Oral presentations can be particularly beneficial to the blind teacher because they can be graded without the help of a reader. There are several ways you can use oral presentations in your classrooms. Oral presentations can be used when teaching almost any age group or any subject. For example, an oral presentation can occasionally be substituted for a written composition, report, or research paper in such subjects as English, foreign languages and social studies. Instead of requiring a written lab report in science, you can have students demonstrate an experiment and report orally on the results.

Instead of having an English student analyze a literary work in a written essay, why not assign an oral explication of text? In an explication, a student analyzes a poem, short story or passage from a novel in terms of its content, historical background, context, style, language usage, and literary technique. If your class is studying a particular novel, each student could be assigned a different passage to explicate.

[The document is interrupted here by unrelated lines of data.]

Lemma put_link T f q c t :
  shown T f → dir_in T q → Forall name_ok q → name_ok c →
  replaces (T !! (q ++ [c])) (NSym t) = true →
  ∃ f', (ignoring (Remove (abs_path (d ++ q ++ [c]))) ;; Symlink t (abs_path (d ++ q ++ [c]))) f =
          (Ok tt, f') ∧
    shown (<[q ++ [c] := NSym t]> T) f'.
Proof.
  intros Hs Hq Hqn Hcn Hr. pose proof (shown_dir T f q Hs Hq) as Hrd.
  assert (Hpc : q ++ [c] ≠ []) by by destruct q.
  assert (Hdq : Forall name_ok (d ++ q)) by by apply Forall_app.
  pose proof (sh_nodes _ _ Hs (q ++ [c]) Hpc) as Hn. unfold node_at in Hn.
  set (g := set_dents (delete (d ++ q ++ [c]) (dents f)) f).
  assert (Hrm : ignoring (Remove (abs_path (d ++ q ++ [c]))) f = (Ok tt, g)).
  { unfold ignoring, Remove, lift_fs. rewrite app_assoc, resolve_child by (try done; by left).
    cbn [res_bind]. rewrite <- app_assoc. unfold g.
    destruct (dents f !! (d ++ q ++ [c])) as [x|] eqn:Ex; simpl in Hn; rewrite <- Hn in Hr.
    - by destruct x as [m o|i|t'|k m].
    - rewrite delete_id by done. by destruct f. }
  unfold st_bind. rewrite Hrm. unfold Symlink, lift_fs.
  assert (Hg : real_dir g (d ++ q)).
  { eapply real_dir_mono; [exact Hrd|]. intros p Hp. unfold g. cbn [dents set_dents].
    apply lookup_delete_ne. intros <-. apply prefix_length in Hp.
    rewrite !length_app in Hp. simpl in Hp. lia. }
  rewrite app_assoc, resolve_child by (try done; by left). cbn [res_bind].
  rewrite <- app_assoc, insert_new_none;
    [|by destruct d, q|unfold g; cbn [dents set_dents]; apply lookup_delete_eq].
  eexists. split; [reflexivity|]. eapply (shown_put T f _ q c (DSym t)); try done.
  - unfold g. cbn [dents set_dents]. by rewrite insert_delete_eq.
  - intros E. by rewrite E in Hr.
Qed.

Lemma hide_step T T' f q n :
  shown T f → apply T (Hide (q ++ [n])) = Some T' → Forall name_ok q → name_ok n →
  ∃ f', ignoring (RemoveAll (abs_path (d ++ q ++ [n]))) f = (Ok tt, f') ∧ shown T' f'.
Proof.
  intros Hs Ha Hq Hn. pose proof Ha as Ha'. cbn [apply] in Ha'. rewrite removelast_last in Ha'.
  destruct (decide (_ ∧ _)) as [[_ Hclear]|]; [|done]. clear Ha'.
  unfold ignoring, RemoveAll, lift_fs.
  destruct (way_found T q Hclear) as [Hdir|(p & c & r & -> & Hp & Hnone)].
  - exists (prune (d ++ q ++ [n]) f). split.
    + rewrite app_assoc, resolve_child;
        [|by apply Forall_app|done|by apply (shown_dir T)|by left].
      rewrite <- app_assoc. by destruct (d ++ q ++ [n]) eqn:E; [destruct d, q|].
    + apply (shown_hide T T' f _ (Hide (q ++ [n]))); try done; intros p Hp; rewrite prune_lookup.
      * apply decide_ext. rewrite <- prefix_below. simpl. split; [apply prefix_app_inv|apply prefix_app].
      * rewrite decide_False; [done|]. rewrite <- prefix_below. intros [r ->]. apply Hp.
        rewrite <- app_assoc. apply below_app. by destruct q.
  - exists f. rewrite <- (app_assoc p), <- app_comm_cons in Ha |- *. split.
    + destruct (missing_way T f p c (r ++ [n])) as (? & ? & ?); try done.
      { rewrite app_comm_cons, app_assoc. by apply Forall_app, conj, Forall_singleton. }
      rewrite app_assoc, resolve_missing by (done || by destruct r). done.
    + apply (shown_hide T T' f f (Hide (p ++ c :: r ++ [n]))); try done. intros x Hx.
      case_decide as Hcov; [|done]. apply (nothing_below T f (p ++ [c])); [done|by destruct p|done|].
      etrans; [|exact Hcov]. exists (r ++ [n]). by rewrite <- app_assoc.
Qed.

Oral presentations can even be used in a math class to supplement written work. A possible way to handle this is to give the class a work sheet containing as many problems as there are students in the class. The students would complete the entire work sheet as homework. The next day, you can have each student present one of the problems aloud, talking through each of the steps and perhaps writing on the chalkboard. Each student could be given a homework grade based on the problem he/she presents.

An occasional quiz can also be given in this manner. Assign a student two or three different problems, English grammar exercises, questions on a study guide, a passage from a reading, or just about any other type of homework. These can all be presented orally.

Sometimes an oral presentation can be substituted for a unit test. For example, my seventh-grade Spanish class studies a unit on members of the family which also includes descriptive adjectives and the verbs "to be" and "to have." During the unit, I give several written quizzes on vocabulary and grammar to assure me that the students are spelling everything correctly. At the end of the unit, instead of taking a written test, each student must compose and present an oral composition describing his/her family entirely in Spanish. After the presentation, the student must answer questions about the composition orally in Spanish. The composition forces the student to use everything he learned in the unit. The students have an opportunity to apply what they have learned in a realistic situation rather than just repeating information without really understanding how it should be used. It also gives me the opportunity to test their comprehension, pronunciation and speaking skills.